The bundled Kotlin MCP stdio transport uses one JSON-RPC message per line. It does not use Content-Length framing, so manual smoke tests should write newline-delimited JSON objects to stdin and read newline-delimited JSON objects from stdout.
Quick smoke test:
python3 - <<'PY'
import json, subprocess
proc = subprocess.Popen(
['./build/install/telegram-private-search/bin/telegram-private-search', 'mcp'],
stdin=subprocess.PIPE,
stdout=subprocess.PIPE,
text=True,
bufsize=1,
)
for message in [
{"jsonrpc":"2.0","id":1,"method":"initialize","params":{"protocolVersion":"2024-11-05","capabilities":{},"clientInfo":{"name":"smoke-test","version":"1.0"}}},
{"jsonrpc":"2.0","method":"notifications/initialized","params":{}},
{"jsonrpc":"2.0","id":2,"method":"tools/list","params":{}},
]:
proc.stdin.write(json.dumps(message) + "\n")
proc.stdin.flush()
print(proc.stdout.readline().strip())
print(proc.stdout.readline().strip())
proc.terminate()
proc.wait(timeout=5)
PY
The intended architecture is:
- MCP server: local indexing, local search, local thread expansion
- current AI agent: reasoning, reranking, summaries, follow-up investigation
search_messages accepts these optional context controls:
context_before_messages: how many earlier messages to include around each matched anchorcontext_after_messages: how many later messages to include around each matched anchor
Both default to 12, so the tool returns a local conversation slice rather than an isolated chunk. Set them to 0 if you want anchor-only results.

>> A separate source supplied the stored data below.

(* ===== verification/EstLabel.v ===== *)
(** * EST profile labels

    [crates/ostrich-est/src/label.rs]: the path segment that selects the
    certificate profile and the CA of an enrollment, and the catalog that
    advertises what it accepts. *)
From stdpp Require Import base strings list pretty.
From Stdlib Require Import Ascii ZArith Lia.
From S2P Require Import Prelude Text.
From S2P Require CertProfile.
#[local] Open Scope Z_scope.

Definition MAX_VALIDITY_DAYS : Z := 1185.
Definition MAX_CCSA_LEN : nat := 16.

Inductive LabelError :=
| Empty | MissingProfileType | UnknownProfileType (s : string) | UnsupportedProfileType (s : string)
| UnknownKeyAlgorithm (s : string) | InvalidValidity (s : string) (max : Z)
| InvalidCcsa (s : string) | BadSegment (s : string).
Definition label_error_to_string (e : LabelError) : string :=
  match e with
  | Empty => "empty label"
  | MissingProfileType => "label must begin with a PT<profile-type> segment"
  | UnknownProfileType s => "unknown profile type '" +:+ s +:+ "'"
  | UnsupportedProfileType s =>
      "profile type '" +:+ s +:+ "' is recognized but not yet supported for issuance"
  | UnknownKeyAlgorithm s => "unknown key algorithm '" +:+ s +:+ "' (expected 2048 or P384)"
  | InvalidValidity s max => "invalid validity '" +:+ s +:+ "' (expected 1..=" +:+ pretty max +:+ " days)"
  | InvalidCcsa s => "invalid CC/S/A code '" +:+ s +:+ "'"
  | BadSegment s => "unknown or duplicate label segment '" +:+ s +:+ "'"
  end.

Inductive KeyAlgo := Rsa2048 | EcP384.
#[export] Instance KeyAlgo_eq_dec : EqDecision KeyAlgo.
Proof. solve_decision. Defined.
Definition token (a : KeyAlgo) : string := match a with Rsa2048 => "2048" | EcP384 => "P384" end.
Definition from_token (t : string) : option KeyAlgo :=
  table_lookup t [("2048", Rsa2048); ("P384", EcP384)].

Record ParsedLabel := {
  profile_type : string; key_algo : option KeyAlgo; validity_days : option Z; ccsa : option string
}.

Definition KNOWN_PROFILE_TYPES : list string :=
  ["DEV"; "TLS"; "DC"; "EMAIL"; "IPSEC"; "MCAUTH"; "MCKEY"; "KERB"; "EFS"].

Definition profile_name (l : ParsedLabel) : result string LabelError :=
  ok_or (table_lookup (profile_type l)
      [("DEV", "tls_client"); ("TLS", "tls_server"); ("DC", "tls_server_client"); ("EFS", "efs")])
    (UnsupportedProfileType (profile_type l)).

(** ** Parsing *)

Definition set_key_algo (a : KeyAlgo) (l : ParsedLabel) : ParsedLabel :=
  {| profile_type := profile_type l; key_algo := Some a; validity_days := validity_days l; ccsa := ccsa l |}.
Definition set_validity (d : Z) (l : ParsedLabel) : ParsedLabel :=
  {| profile_type := profile_type l; key_algo := key_algo l; validity_days := Some d; ccsa := ccsa l |}.
Definition set_ccsa (c : string) (l : ParsedLabel) : ParsedLabel :=
  {| profile_type := profile_type l; key_algo := key_algo l; validity_days := validity_days l; ccsa := Some c |}.

Definition is_some {A} (o : option A) : bool := match o with Some _ => true | None => false end.

(** The segments after the profile type. *)
Definition segment (l : ParsedLabel) (seg : string) : result ParsedLabel LabelError :=
  match strip_prefix "AK" seg with
  | Some v =>
      if is_some (key_algo l) then Err (BadSegment seg)
      else let? a := ok_or (from_token v) (UnknownKeyAlgorithm v) in Ok (set_key_algo a l)
  | None =>
  match strip_prefix "VP" seg with
  | Some v =>
      if is_some (validity_days l) then Err (BadSegment seg)
      else
        let? days := ok_or (CertProfile.parse_u32 (String.list_ascii_of_string v))
          (InvalidValidity v MAX_VALIDITY_DAYS) in
        if (days =? 0) || (MAX_VALIDITY_DAYS <? days) then Err (InvalidValidity v MAX_VALIDITY_DAYS)
        else Ok (set_validity days l)
  | None =>
  match strip_prefix "CC" seg with
  | Some v =>
      if is_some (ccsa l) then Err (BadSegment seg)
      else if bool_decide (v = "") || (MAX_CCSA_LEN <? String.length v)%nat ||
              negb (forallb is_alnum (String.list_ascii_of_string v)) then Err (InvalidCcsa v)
      else Ok (set_ccsa v l)
  | None => Err (BadSegment seg)
  end end end.
Fixpoint segments (l : ParsedLabel) (segs : list string) : result ParsedLabel LabelError :=
  match segs with
  | [] => Ok l
  | seg :: segs => let? l := segment l seg in segments l segs
  end.

Definition parse_label (raw : string) : result ParsedLabel LabelError :=
  let raw := trim raw in
  if bool_decide (raw = "") then Err Empty
  else match split_on "-" raw with
  | [] => Err MissingProfileType
  | first :: rest =>
      let? ptval := ok_or (strip_prefix "PT" first) MissingProfileType in
      if contains ptval KNOWN_PROFILE_TYPES then
        segments {| profile_type := ptval; key_algo := None; validity_days := None; ccsa := None |} rest
      else Err (UnknownProfileType ptval)
  end.

(** ** The catalog *)

Record CatalogProfile := {
  cp_token : string; cp_profile_name : option string; cp_display : string; cp_description : string;
  cp_issuable : bool; cp_server_keygen : bool
}.
Record CatalogKeyAlgo := { ck_token : string; ck_display : string; ck_description : string }.
Record EstCatalog := {
  ec_label_format : string; ec_labeled_enrollment : bool; ec_default_profile : string;
  ec_profiles : list CatalogProfile; ec_key_algorithms : list CatalogKeyAlgo;
  ec_max_validity_days : Z; ec_max_ccsa_len : nat; ec_examples : list string
}.

Definition PROFILE_META : list (string * string * string * bool) :=
  [("DEV", "Device (TLS client)",
    "Client-authentication TLS certificate for a device or non-person entity.", false);
   ("TLS", "TLS server",
    "Server-authentication TLS certificate (id-kp-serverAuth; capped at 397 days).", false);
   ("DC", "Domain controller (mutual TLS)", "Both client and server authentication.", false);
   ("EFS", "EFS file encryption",
    "Microsoft Encrypting File System: server-side RSA-2048 key generation delivered as an encrypted PKCS#12. Use serverkeygen (no CSR).",
    true);
   ("EMAIL", "S/MIME email", "Email protection (S/MIME). Recognized but not yet issuable.", false);
   ("IPSEC", "IPsec", "IPsec endpoint. Recognized but not yet issuable.", false);
   ("MCAUTH", "Mobile-code authentication", "Recognized but not yet issuable.", false);
   ("MCKEY", "Mobile-code key management", "Recognized but not yet issuable.", false);
   ("KERB", "Kerberos / smartcard logon", "Recognized but not yet issuable.", false)].

Definition catalog_profile (meta : string * string * string * bool) : CatalogProfile :=
  let '(token, display, description, server_keygen) := meta in
  let name := match profile_name {| profile_type := token; key_algo := None; validity_days := None;
                                    ccsa := None |} with Ok n => Some n | Err _ => None end in
  {| cp_token := token; cp_profile_name := name; cp_display := display;
     cp_description := description; cp_issuable := is_some name; cp_server_keygen := server_keygen |}.

Definition catalog (configured_algo_tokens : list string) (labeled_enrollment : bool)
    (default_profile : string) : EstCatalog :=
  let key_algorithms :=
    omap (λ '(algo, display, description),
      if contains (token algo) configured_algo_tokens then
        Some {| ck_token := token algo; ck_display := display; ck_description := description |}
      else None)
    [(Rsa2048, "RSA 2048", "RSA-2048 issuing CA backend.");
     (EcP384, "EC P-384", "Elliptic-curve P-384 issuing CA backend.")] in
  {| ec_label_format := "PT<profile>[-AK<key-algo>][-VP<validity-days>][-CC<cc/s/a>]";
     ec_labeled_enrollment := labeled_enrollment; ec_default_profile := default_profile;
     ec_profiles := catalog_profile <$> PROFILE_META; ec_key_algorithms := key_algorithms;
     ec_max_validity_days := MAX_VALIDITY_DAYS; ec_max_ccsa_len := MAX_CCSA_LEN;
     ec_examples := ["PTDEV"; "PTTLS"; "PTEFS"] ++
       (if labeled_enrollment then
          match key_algorithms with
          | k :: _ => ["PTTLS-AK" +:+ ck_token k +:+ "-VP397"; "PTDC-AK" +:+ ck_token k +:+ "-CCUSAF"]
          | [] => ["PTDC-CCUSAF"]
          end
        else []) |}.

(** ** What labels mean *)

(** The label that is written for a choice of each part. *)
Definition render_label (l : ParsedLabel) : string :=
  "PT" +:+ profile_type l +:+
  match key_algo l with Some a => "-AK" +:+ token a | None => "" end +:+
  match validity_days l with Some d => "-VP" +:+ pretty d | None => "" end +:+
  match ccsa l with Some c => "-CC" +:+ c | None => "" end.
(** The limits of the parts. *)
Record label_ok (l : ParsedLabel) : Prop := {
  lo_type : profile_type l ∈ KNOWN_PROFILE_TYPES;
  lo_days d : validity_days l = Some d → 1 ≤ d ≤ MAX_VALIDITY_DAYS;
  lo_ccsa c : ccsa l = Some c → c ≠ "" ∧ (String.length c ≤ MAX_CCSA_LEN)%nat ∧
    Forall (λ x, is_alnum x = true) (String.list_ascii_of_string c)
}.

When the query asks for the latest messages, the MCP server refreshes the local Telegram index before searching so the answer reflects recent chat activity. Repeated latest-style queries reuse a very recent refresh instead of launching another full Telegram import right away.
Notes
- The first
indexrun is interactive ifTELEGRAM_USE_CONSOLE_LOGIN=true. - TDLight logs are reduced to keep login prompts visible.
- Search combines local keyword filtering, local heuristics, recency-aware ranking, and local thread expansion.